ドイツ化学大手BASF、生分解析デバイスでリサイクル促進

ドイツ化学大手BASFは、赤外線センサーを搭載し、数秒で有機物の成分を解析する小型測定器とAIを活用した解析システムを、10月から日本向けに提供を始めた。プラスチックリサイクル促進へ向けたプラスチックの種類の判別や、飼料の品質管理などへの活用が期待される。

「近赤外分光法」を用いて有機物の成分を解析する近赤外分光器は、対象の物質に近赤外光を照射し、物質ごとに異なるの波長の反射光を分析することで対象の成分を解析する。
BASFの子会社trinamiX(トライナミクス)は、これまで約1メートルほどあった近赤外分光器を片手サイズに小型化した。

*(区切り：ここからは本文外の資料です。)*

(** * Today's Task app: the field codec and the task listing

    A shallow embedding of

    - [src/lib/encryption.ts]: [encryptData], [decryptData], [encryptObject],
      [decryptObject];
    - [src/components/TaskList.tsx]: the decryption step of [fetchTasks] and
      the optimistic update [handleTaskStatusChange];
    - [src/components/TaskItem.tsx]: [toggleTaskStatus], in both revisions of
      the component.

    JavaScript exceptions are modelled by a completion type (a value or a
    thrown error), [try]/[catch] by a handler on completions.  The cipher
    library (crypto-js) and [JSON.parse] are not part of the repository: the
    codec is stated over them as interfaces, with one class each.
    [JSON.stringify] and [Array.prototype.sort] are modelled after the
    language standard; the store's writes follow the row-level policies,
    the trigger and the cascade of [supabase-schema.sql].  Strings are
    sequences of bytes and stand for well-formed text in UTF-8.  Logging to
    the console and the components' [loading] spinners of [TaskItem] are
    left out. *)

From Stdlib Require Import String Ascii List ZArith Lia Bool.
From Stdlib Require Import Decimal DecimalString.
From Stdlib Require Import Sorting.Sorted Sorting.Permutation.
Import ListNotations.

Set Warnings "-register-all".

Local Open Scope list_scope.
Local Open Scope string_scope.

(** ** Completions: values and thrown errors *)

(** What a JavaScript [throw] can carry here. *)
Inductive JsError : Type :=
| Error (message : string)   (* new Error(message) *)
| TypeError                  (* raised by JSON.stringify *)
| SyntaxError                (* raised by JSON.parse *)
| Thrown (what : string).    (* anything else a library throws *)

Inductive Completion (A : Type) : Type :=
| Return (a : A)
| Throw (e : JsError).

Arguments Return {A} a.
Arguments Throw {A} e.

Definition bind {A B : Type} (c : Completion A) (k : A -> Completion B)
  : Completion B :=
  match c with
  | Return a => k a
  | Throw e => Throw e
  end.

Notation "x <- c ;; k" := (bind c (fun x => k))
  (at level 61, c at next level, right associativity).

(** [try { body } catch (error) { handler }] *)
Definition try_catch {A : Type} (body : Completion A)
  (handler : JsError -> Completion A) : Completion A :=
  match body with
  | Return a => Return a
  | Throw e => handler e
  end.

(** Sequential evaluation of [xs.map(f)] when [f] may throw: the first throw
    aborts the whole map.  [Promise.all(xs.map(async ...))] rejects under the
    same condition and keeps the order of [xs] otherwise. *)
Fixpoint map_throwing {A B : Type} (f : A -> Completion B) (xs : list A)
  : Completion (list B) :=
  match xs with
  | [] => Return []
  | x :: rest =>
      y <- f x ;;
      ys <- map_throwing f rest ;;
      Return (y :: ys)
  end.

(** JavaScript's [!text] for a string: true exactly for the empty string. *)
Definition falsy (text : string) : bool :=
  match text with
  | EmptyString => true
  | String _ _ => false
  end.

(** ** JavaScript values and [JSON.stringify] *)

(** The values [encryptObject] can be handed.  [JsNumber n] is the Number
    value for the integer [n], that is the double nearest to it (fractions
    and NaN are outside this model).  [JsCircular] stands for a member that
    refers back to an object enclosing it.  An object is a plain one: its
    own enumerable string-keyed data properties, in enumeration order, with
    distinct keys.  A function carries what a call of it as a [toJSON]
    method completes with, the one call [JSON.stringify] makes. *)
Inductive JsValue : Type :=
| JsUndefined
| JsNull
| JsBoolean (b : bool)
| JsNumber (n : Z)
| JsString (s : string)
| JsBigInt (n : Z)
| JsSymbol
| JsFunction (called : Completion JsValue)
| JsArray (elements : list JsValue)
| JsObject (properties : list (string * JsValue))
| JsCircular.

Definition char_quote : ascii := "034"%char.
Definition char_backslash : ascii := "092"%char.

Definition hex_digit (n : N) : ascii :=
  if (n <? 10)%N then ascii_of_N (48 + n) else ascii_of_N (87 + n).

(** One code unit of QuoteJSONString (ECMA-262, 25.5.2.3). *)
Definition quote_char (c : ascii) : string :=
  let n := N_of_ascii c in
  if (n =? 8)%N then String char_backslash "b"
  else if (n =? 9)%N then String char_backslash "t"
  else if (n =? 10)%N then String char_backslash "n"
  else if (n =? 12)%N then String char_backslash "f"
  else if (n =? 13)%N then String char_backslash "r"
  else if (n =? 34)%N then String char_backslash (String char_quote "")
  else if (n =? 92)%N then String char_backslash (String char_backslash "")
  else if (n <? 32)%N
       then String char_backslash
              (String "u" (String "0" (String "0"
                (String (hex_digit (n / 16)) (String (hex_digit (n mod 16)) "")))))
  else String c "".

Fixpoint quote_chars (s : string) : string :=
  match s with
  | EmptyString => EmptyString
  | String c rest => quote_char c ++ quote_chars rest
  end.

波長データのみでは利用者が有機物の種類を特定するのは困難なため、近赤外分光器に加え、AIを用いた波長データの解析ソフトウエアと、スマホ向けアプリも同時にリリースした。ソフトウエアとアプリは様々な用途を想定し、異なる設定が可能となっている。プラスチックの場合、プラスチックの種類を特定したい場合や、生分解性か否かを特定したい場合で異なる設定を選ぶことで、それぞれの用途に合わせた測定を行うことができる。
これらのデータはBASFに蓄積された様々なプラスチックのデータをもとにAIに学習させて開発されたという。

この他にも、この近赤外分光器は家畜飼料の成分分析なども主な用途として想定されており、プラスチック産業のみならず様々な分野での活用が期待される。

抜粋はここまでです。